這種〃新生〃因為出於對但丁的愛,我有時喜歡這樣稱呼當然根本不是什麼新生,而只是依著我的發展和進化而繼續我的舊生活罷了。我記得在牛津大學時,我曾對一個朋友說那是6月的一個早晨,我拿到學位之前,當時我們正繞著馬格達雷那狹窄的獵鳥道散步我想吃盡世界的花園裡所有樹上的果子,並且我就是帶著靈魂裡的那種熱情跑進世界中去的。果然,我是這樣跑出去了,也是這樣地生活過了,我惟一的錯誤,在於我過於把自己限制在花園裡被陽光照射到的那一面,而忽視了有陰影和黑暗的另一面。失敗、羞辱、貧窮、悲哀、絕望、痛苦,甚至眼淚,痛苦的唇裡瀉出的破碎的言詞,使人行走在荊棘上的悔恨,使人譴責自己的良心,使人懲罰自己的自卑,使人自我折磨的、把灰放在自己頭上的悲哀,以粗麻布為衣、把膽汁放進自己所飲的水中的苦悶,這一切都是我所恐懼的,儘管我已決心不想再知道它們了,但我還是被迫挨個地品嚐它們。實際上,有一個時期我完全是以它們為食的,我根本不吃別的食物。
我一點也不悔恨自己曾經為快樂而生活,就像一個人完全做到了他應該做的一切事情一樣,我那時也是把自己應該做的完全做到了。
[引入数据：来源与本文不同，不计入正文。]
(** [control_value = 'ik_control' if state == 0 else 'fk_control'] and
    [snap_value] likewise. *)
Definition seg_control (use_ik : bool) (sg : snap_seg) : option string :=
  if use_ik then ik_control sg else fk_control sg.
Definition seg_snap (use_ik : bool) (sg : snap_seg) : option string :=
  if use_ik then ik_snap sg else fk_snap sg.

(** The truth value of an optional string: [None] and [''] are false. *)
Definition opt_truthy (o : option string) : bool :=
  match o with Some x => bool_decide (x <> "") | None => false end.

(** ** The two loops and the switch *)

(** The first loop: for each segment whose control is set, store the
    world matrix of its reference ([xform(None, ...)] is unreachable
    with these tables: a segment with a control has a reference). *)
Fixpoint capture (use_ik : bool) (info : list (string * snap_seg)) : M (list (string * snap_seg)) :=
  match info with
  | [] => ret []
  | (key, sg) :: rest =>
      let* sg' :=
        if opt_truthy (seg_control use_ik sg) then
          match seg_snap use_ik sg with
          | Some n => let* m := xform_get_matrix_ws n in ret (set_snap_xform sg (Some m))
          | None => raise TypeError
          end
        else ret sg in
      let* rest' := capture use_ik rest in
      ret ((key, sg') :: rest')
  end.

(** The second loop: each control of the target set takes its captured
    matrix in world space. *)
Definition apply_snaps (use_ik : bool) (info : list (string * snap_seg)) : M unit :=
  for_ info (fun '(key, sg) =>
    if opt_truthy (seg_control use_ik sg) then
      match seg_control use_ik sg, snap_xform sg with
      | Some c, Some m => xform_set_matrix_ws c m
      | _, _ => raise TypeError
      end
    else ret tt).

(** From [state = cmds.getAttr(...)] to the end: [settings_query] is the
    node the state is read from, [settings_control] the one it is
    written to. *)
Definition snap_core (settings_query settings_control : string) (info : list (string * snap_seg)) : M unit :=
  let* state := getAttr settings_query "fkIk" in
  let use_ik := py_eq_zero state in
  let* info' := capture use_ik info in
  let new_state := if py_eq_zero state then 1%Z else 0%Z in
  let* _ := setAttr settings_control "fkIk" (vnum new_state) in
  apply_snaps use_ik info'.

Definition settings_name (limb side : string) : string := limb +:+ "Settings_" +:+ side +:+ "_ctr".

(** [picker_model.snap_fk_ik(limb, side, namespace_le)]. *)
Definition snap_fk_ik_model (limb side : string) (namespace_le : option string) : M unit :=
  let info := snap_info_of limb side in
  let settings_control := settings_name limb side in
  match namespace_le with
  | Some namespace =>
      if decide (namespace <> "")
      then snap_core (namespace +:+ settings_control) (namespace +:+ settings_control)
             (prefix_snap_info namespace info)
      else snap_core settings_control settings_control info
  | None => snap_core settings_control settings_control info
  end.

(** [Picker.snap_fk_ik(limb, side)] with the line edit's text. *)
Definition snap_fk_ik_view (namespace limb side : string) : M unit :=
  undo_chunk (
    let settings_control := namespace +:+ settings_name limb side in
    snap_core (namespace +:+ settings_control) settings_control (snap_info_ns namespace limb side)).

End SnapCode.

Section SnapSpec.
Context `{XA : XformAlgebra}.
(* ===================================================================== *)
(** ** Hexadecimal text *)
(* ===================================================================== *)

(** The digit alphabet of [big-integer], also the one of
    [Buffer.toString('hex')] on its first sixteen entries. *)
Definition DEFAULT_ALPHABET : string := "0123456789abcdefghijklmnopqrstuvwxyz".

(** [alphabet[d]], the character of a digit.  Digits beyond the alphabet
    do not occur in base 16 (nor in any base up to 36); they are rendered
    here as ["?"]. *)
Definition stringify (d : Z) : ascii :=
  match String.get (Z.to_nat d) DEFAULT_ALPHABET with
  | Some c => c
  | None => "?"%char
  end.

(** [buf.toString('hex')]: two lowercase digits per byte. *)
Fixpoint Buffer_toString_hex (bs : Buffer) : string :=
  match bs with
  | [] => EmptyString
  | b :: bs' =>
      String (stringify (Z_of_byte b / 16))
        (String (stringify (Z_of_byte b mod 16)) (Buffer_toString_hex bs'))
  end.

(** [String.prototype.toLowerCase] on one character (ASCII letters). *)
Definition toLowerCase_char (c : ascii) : ascii :=
  let n := nat_of_ascii c in
  if (andb (65 <=? n) (n <=? 90))%nat then ascii_of_nat (n + 32) else c.

(** Index of a character in [DEFAULT_ALPHABET], if any. *)
Definition alphabetValue (c : ascii) : option Z :=
  let n := Z.of_nat (nat_of_ascii c) in
  if andb (48 <=? n) (n <=? 57) then Some (n - 48)
  else if andb (97 <=? n) (n <=? 122) then Some (n - 97 + 10)
  else None.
我體驗所有的快樂,我把自己的靈魂之珠投進酒杯中了,我伴著輕曼的笛聲走向導致我墮落的放蕩生活。我是以蜂蜜為食糧的。但只繼續著同樣的生活是錯誤的,因為它是有限的。我不得不轉換一種方式,花園的另一面對我來說也是有秘密的。
當然,所有這些都在我的藝術中預示過、預想過了。其中一些體現在《快樂王子》(指《快樂王子與其他故事》)中,也有一些體現在《年輕國王》中,主要體現在一個主教對一個跪著的男孩所說的一句話中:〃創造悲哀的上帝不是比你更聰明嗎?〃在我寫這句話的時候,似乎覺得它也僅是一句話而已,而其中的大部分則是潛藏在像紫色的絲線一樣織入道林·格雷的金色衣服裡的命運所說的話中;在《作為藝術家的批評家》裡,它也用各種色彩表現出來;在《一個人的靈魂》中,它是用簡單的文字寫出來的,而且因為過於簡單而使人讀不出它來;它是許多迭句中的一句,這些迭句重複現出的〃動機〃使《莎樂美》像一曲音樂,並把它貫串起來成為一首民謠;它也存在於散文詩裡,那個不得不從〃瞬間的快樂〃的青銅色幻象中創造出〃永遠悲哀〃的幻象的人所創作的散文詩裡;它不可能再是別的什麼東西。在一個人的生活中的每一瞬間,人都只能是他將要成為的人,而不是曾經成為的人。藝術是象徵,因為人是象徵。
如果我能完全得到它,那就是我的藝術生活的終極實現,因為藝術生活不過是一種自我的發展。藝術家的人性表現在他坦白地接受所有的體驗,就像藝術家的愛不過是把愛的靈與肉顯示給世界的美感。在《快樂主義者馬利斯》中,佩特想用深沉的、甜蜜的、莊嚴的語句來實現藝術生活與宗教生活的和諧,但馬利斯不過是一個旁觀者罷了確實是一個理想的旁觀者,一個用〃適當的感情熟慮人生的景觀〃的旁觀者(華茲華斯將此視為詩人的真正目的),然而也只是一個旁觀者而已,所以他只是徒然地目炫神迷於聖殿中的器皿的華麗,而不知道他所注視的就是悲哀的聖殿。